Muntin, age 57, had been the sole owner of Executive Asset Management since starting his career in 1992, the SEC said. After he joined Taylor & Morgan in 2015, he moved the bulk of his client assets there, receiving 85% to 96% of the asset management fees his clients paid to his new firm. From 2015 to 2020 he served about 50 clients, mostly in Eastern Michigan, in his years with Taylor & Morgan. However, he continued to advise clients on insurance and securities products through his own outside firm without telling his new firm. (Executive Asset Management had previously been registered with the SEC and the state of Michigan until the registration lapsed in 2014. The SEC said the firm had $26 million in assets).

In March 2016, the agency said, Muntin began asking his elderly client to write checks to Executive Asset Management. These checks ran up to $305,750 until February 2020.

“Muntin told [the client] that he would invest the money in stocks, bonds, or other securities that would generate a return for [her] grandchildren,” said the SEC complaint. “However, Muntin did not invest any of [the] money in securities. Instead, Muntin used [her] money to pay his personal expenses such as making payments for his personal real estate taxes, health insurance, boat loan, car loan, and credit card bills.”
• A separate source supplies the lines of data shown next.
(** * pywinprint: a shallow embedding of [printer.py] and [driver.py]

    The development follows the two source files.  Python integers are
    [Z]; Python floats are IEEE 754 binary64 values, taken from the
    Standard Library's executable specification [SpecFloat] at
    precision 53 and maximal exponent 1024; exceptions are an error
    result; calls to the operating system (device context, shell,
    console) are recorded in a trace that is threaded through a small
    state-and-exception monad. *)

From Stdlib Require Import ZArith List Bool String Ascii Lia Znumtheory.
From Stdlib Require Import DecimalString.
From Stdlib Require DecimalNat.
From Stdlib Require Import Floats.SpecFloat.
Import ListNotations.

Local Open Scope string_scope.
Local Open Scope list_scope.
Local Open Scope Z_scope.

(** ** Exceptions and results *)

Inductive exn : Type :=
| ZeroDivisionError
| OverflowError
| ValueError
| IndexError
| EOFError
| OSError (what : string).

Definition exn_eqb (a b : exn) : bool :=
  match a, b with
  | ZeroDivisionError, ZeroDivisionError
  | OverflowError, OverflowError
  | ValueError, ValueError
  | IndexError, IndexError
  | EOFError, EOFError => true
  | OSError x, OSError y => String.eqb x y
  | _, _ => false
  end.

Inductive result (A : Type) : Type :=
| Ok (a : A)
| Raise (e : exn).
Arguments Ok {A} a.
Arguments Raise {A} e.

Definition rbind {A B} (r : result A) (k : A -> result B) : result B :=
  match r with
  | Ok a => k a
  | Raise e => Raise e
  end.

Declare Scope result_scope.
Delimit Scope result_scope with result.
Notation "'let*' x ':=' r 'in' k" := (rbind r (fun x => k))
  (at level 10, x pattern, r at level 100, k at level 200) : result_scope.

(** ** Python numbers *)

Module Py.

Definition prec : Z := 53.
Definition emax : Z := 1024.

(** A Python [float]. *)
Definition float : Type := spec_float.

(** The integer [z] as an (unrounded) mantissa with exponent 0. *)
Definition raw_of_int (z : Z) : float :=
  match z with
  | Z0 => S754_zero false
  | Zpos p => S754_finite false p 0
  | Zneg p => S754_finite true p 0
  end.

(** [float(z)], as [int * float] applies it to its integer operand:
    correctly rounded, [OverflowError] beyond the largest float. *)
Definition float_of_int (z : Z) : result float :=
  match binary_normalize prec emax z 0 false with
  | S754_infinity _ => Raise OverflowError
  | f => Ok f
  end.

(** [a / b] on two integers: the correctly rounded quotient of the
    exact integers. *)
Definition int_truediv (a b : Z) : result float :=
  if b =? 0 then Raise ZeroDivisionError
  else match a with
       | Z0 => Ok (S754_zero (b <? 0))
       | _ =>
         match SFdiv prec emax (raw_of_int a) (raw_of_int b) with
         | S754_infinity _ => Raise OverflowError
         | f => Ok f
         end
       end.

(** [z * f] with [z] an integer and [f] a float. *)
Definition int_mul_float (z : Z) (f : float) : result float :=
  (let* fz := float_of_int z in Ok (SFmul prec emax fz f))%result.

(** [min([a, b])]: the first of the smallest items. *)
Definition min2 (a b : float) : float :=
  if SFltb b a then b else a.

(** [int(f)]: truncation toward zero. *)
Definition int_of_float (f : float) : result Z :=
  match f with
  | S754_zero _ => Ok 0
  | S754_infinity _ => Raise OverflowError
  | S754_nan => Raise ValueError
  | S754_finite s m e =>
    Ok (cond_Zopp s (match e with
                     | Zneg p => Zpos m / 2 ^ Zpos p
                     | _ => Zpos m * 2 ^ e
                     end))
  end.

(** A [str] is held as the UTF-8 bytes of its code points, which is
    also what a string literal of this file denotes. *)

(** What [int] skips around a number: C's [isspace] on ASCII
    ([Py_ISSPACE]), that is tab to carriage return and the space.  The
    separators U+001C to U+001F, which [str.strip] removes, are not
    among them. *)
Definition is_space (c : ascii) : bool :=
  let n := nat_of_ascii c in
  ((9 <=? n) && (n <=? 13) || (n =? 32))%nat.

Definition is_digit (c : ascii) : bool :=
  let n := nat_of_ascii c in ((48 <=? n) && (n <=? 57))%nat.

Definition digit_value (c : ascii) : Z := Z.of_nat (nat_of_ascii c) - 48.

(** The white space of Unicode beyond ASCII ([Py_UNICODE_ISSPACE]). *)
Definition unicode_space (cp : N) : bool :=
  ((cp =? 0x85) || (cp =? 0xA0) || (cp =? 0x1680) ||
   (0x2000 <=? cp) && (cp <=? 0x200A) ||
   (cp =? 0x2028) || (cp =? 0x2029) || (cp =? 0x202F) || (cp =? 0x205F) ||
   (cp =? 0x3000))%N.

(** The decimal digits of Unicode beyond ASCII (general category Nd,
    Unicode 14.0 as in CPython 3.11): the code point of each zero; the
    digits one to nine follow it. *)
Definition decimal_zeros : list N :=
  [0x660; 0x6F0; 0x7C0; 0x966; 0x9E6; 0xA66; 0xAE6; 0xB66; 0xBE6; 0xC66;
   0xCE6; 0xD66; 0xDE6; 0xE50; 0xED0; 0xF20; 0x1040; 0x1090; 0x17E0;
   0x1810; 0x1946; 0x19D0; 0x1A80; 0x1A90; 0x1B50; 0x1BB0; 0x1C40; 0x1C50;
   0xA620; 0xA8D0; 0xA900; 0xA9D0; 0xA9F0; 0xAA50; 0xABF0; 0xFF10; 0x104A0;
   0x10D30; 0x11066; 0x110F0; 0x11136; 0x111D0; 0x112F0; 0x11450; 0x114D0;
   0x11650; 0x116C0; 0x11730; 0x118E0; 0x11950; 0x11C50; 0x11D50; 0x11DA0;
   0x16A60; 0x16AC0; 0x16B50; 0x1D7CE; 0x1D7D8; 0x1D7E2; 0x1D7EC; 0x1D7F6;
   0x1E140; 0x1E2F0; 0x1E950; 0x1FBF0]%N.

(** [Py_UNICODE_TODECIMAL] beyond ASCII. *)
Definition unicode_decimal (cp : N) : option N :=
  match find (fun zero => (zero <=? cp) && (cp <? zero + 10))%N decimal_zeros with
  | Some zero => Some (cp - zero)%N
  | None => None
  end.

(** The payload of a UTF-8 continuation byte. *)
Definition continuation (c : ascii) : option N :=
  let n := N_of_ascii c in
  if ((128 <=? n) && (n <? 192))%N then Some (n - 128)%N else None.

(** The code point encoded by two, three or four bytes, when they are
    the UTF-8 encoding of one. *)
Definition two_bytes (b0 b1 : ascii) : option N :=
  let n0 := N_of_ascii b0 in
  match continuation b1 with
  | Some n1 =>
    let cp := ((n0 - 192) * 64 + n1)%N in
    if ((192 <=? n0) && (128 <=? cp))%N then Some cp else None
  | None => None
  end.

Definition three_bytes (b0 b1 b2 : ascii) : option N :=
  let n0 := N_of_ascii b0 in
  match continuation b1, continuation b2 with
  | Some n1, Some n2 =>
    let cp := (((n0 - 224) * 64 + n1) * 64 + n2)%N in
    if (2048 <=? cp)%N then Some cp else None
  | _, _ => None
  end.

Definition four_bytes (b0 b1 b2 b3 : ascii) : option N :=
  let n0 := N_of_ascii b0 in
  match continuation b1, continuation b2, continuation b3 with
  | Some n1, Some n2, Some n3 =>
    let cp := ((((n0 - 240) * 64 + n1) * 64 + n2) * 64 + n3)%N in
    if ((n0 <? 248) && (65536 <=? cp) && (cp <=? 1114111))%N then Some cp else None
  | _, _, _ => None
  end.

(** What a code point beyond ASCII becomes before [int] parses the
    line: white space a space, a decimal digit its ASCII digit; at
    anything else the line is cut after a question mark (which no
    integer contains). *)
Definition emit (cp : option N) (rest : list ascii) : list ascii :=
  match cp with
  | Some cp =>
    if unicode_space cp then " "%char :: rest
    else match unicode_decimal cp with
         | Some d => ascii_of_N (48 + d) :: rest
         | None => ["?"%char]
         end
  | None => ["?"%char]
  end.

(** [_PyUnicode_TransformDecimalAndSpaceToASCII], read off the UTF-8
    bytes of the line: ASCII is kept as it is. *)
Fixpoint ascii_form (s : list ascii) : list ascii :=
  match s with
  | [] => []
  | b0 :: r0 =>
    if (N_of_ascii b0 <? 128)%N then b0 :: ascii_form r0
    else
      match r0 with
      | [] => ["?"%char]
      | b1 :: r1 =>
        if (N_of_ascii b0 <? 224)%N then emit (two_bytes b0 b1) (ascii_form r1)
        else
          match r1 with
          | [] => ["?"%char]
          | b2 :: r2 =>
            if (N_of_ascii b0 <? 240)%N then emit (three_bytes b0 b1 b2) (ascii_form r2)
            else
              match r2 with
              | [] => ["?"%char]
              | b3 :: r3 => emit (four_bytes b0 b1 b2 b3) (ascii_form r3)
              end
          end
      end
  end.

Fixpoint lstrip (s : list ascii) : list ascii :=
  match s with
  | c :: r => if is_space c then lstrip r else s
  | [] => []
  end.

(** The line without the white space [int] skips at both ends. *)
Definition strip (s : string) : list ascii :=
  rev (lstrip (rev (lstrip (ascii_form (list_ascii_of_string s))))).

(** Decimal digits, single underscores allowed between digits.
    [after_digit] tells whether the previous character was a digit. *)
Fixpoint digits (acc : Z) (after_digit : bool) (s : list ascii) : option Z :=
  match s with
  | [] => if after_digit then Some acc else None
  | c :: r =>
    if is_digit c then digits (10 * acc + digit_value c) true r
    else if Ascii.eqb c "_" then
           if after_digit then digits acc false r else None
         else None
  end.

(** [sys.get_int_max_str_digits()]: a decimal literal with more digits
    (leading zeros count, underscores do not) is refused.  The same
    limit stops [str] on an integer of more digits. *)
Definition int_max_str_digits : nat := 4300.

Definition count_digits (s : list ascii) : nat :=
  List.length (filter is_digit s).

(** [int(s)] on a [str], base ten. *)
Definition int_of_str (s : string) : result Z :=
  let body sign r :=
    match r with
    | c :: _ =>
      if is_digit c then
        match digits 0 false r with
        | Some v =>
          if (count_digits r <=? int_max_str_digits)%nat
          then Ok (sign * v) else Raise ValueError
        | None => Raise ValueError
        end
      else Raise ValueError
    | [] => Raise ValueError
    end in
  match strip s with
  | c :: r =>
    if Ascii.eqb c "-" then body (-1) r
    else if Ascii.eqb c "+" then body 1 r
    else body 1 (c :: r)
  | [] => Raise ValueError
  end.

(** [l[i]], negative indices counting from the end. *)
Definition index {A} (l : list A) (i : Z) : result A :=
  let n := Z.of_nat (List.length l) in
  let j := if i <? 0 then i + n else i in
  if (0 <=? j) && (j <? n)
  then match nth_error l (Z.to_nat j) with
       | Some a => Ok a
       | None => Raise IndexError
       end
  else Raise IndexError.

(** [str(n)] for a natural number (of at most [int_max_str_digits]
    digits: beyond, [str] raises). *)
Definition str_of_nat (n : nat) : string :=
  NilEmpty.string_of_uint (Nat.to_uint n).

End Py.

(** ** pathlib *)

(** A relative path is the list of its components. *)
Definition Path : Type := list string.

Module Pathlib.

(** [path.name]: the final component. *)
Definition name (p : Path) : string := last p EmptyString.

(** Position of the last dot of a name. *)
Fixpoint rfind_dot (s : string) (pos : nat) (found : option nat) : option nat :=
  match s with
  | EmptyString => found
  | String c r => rfind_dot r (S pos) (if Ascii.eqb c "." then Some pos else found)
  end.

(** The index at which the suffix of a name starts, when it has one:
    the last dot, unless it is the first or the last character. *)
Definition suffix_start (nm : string) : option nat :=
  match rfind_dot nm 0 None with
  | Some i => if ((0 <? i) && (i <? String.length nm - 1))%nat then Some i else None
  | None => None
  end.

(** [path.suffix] *)
Definition suffix (p : Path) : string :=
  match suffix_start (name p) with
  | Some i => substring i (String.length (name p) - i) (name p)
  | None => EmptyString
  end.

(** [path.stem] *)
Definition stem (p : Path) : string :=
  match suffix_start (name p) with
  | Some i => substring 0 i (name p)
  | None => name p
  end.

(** [str(path)] on Windows. *)
Definition str (p : Path) : string := String.concat "\" p.

(** [Path(s)]: the components between separators, empty components
    and single dots dropped (drive letters are not modelled). *)
Fixpoint split (s : list ascii) (cur : list ascii) : list string :=
  let flush cur rest :=
    let c := string_of_list_ascii (rev cur) in
    if String.eqb c EmptyString || String.eqb c "." then rest else c :: rest in
  match s with
  | [] => flush cur []
  | c :: r =>
    if Ascii.eqb c "/" || Ascii.eqb c "\" then flush cur (split r [])
    else split r (c :: cur)
  end.

Definition of_str (s : string) : Path := split (list_ascii_of_string s) [].

(** A directory tree, as [rglob] walks it. *)
#[warnings="-register-all"]
Inductive entry : Type :=
| File (nm : string)
| Dir (nm : string) (children : list entry).

Definition entry_name (e : entry) : string :=
  match e with File n => n | Dir n _ => n end.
He also overcharged her for asset management fees over these years by $9,000, the SEC said. The agency said that Muntin “employed devices, schemes and artifices to defraud” and “obtained money and property by means of untrue statements of material fact.”

According to the BrokerCheck website, Muntin was involved in customer disputes over unsuitable investments in 2007, with the damages requested rising up to more than a million and a half dollars. But his more recent disclosures are for tax liens.

The SEC is seeking a permanent injunction against Muntin and disgorgement of alleged ill-gotten gains.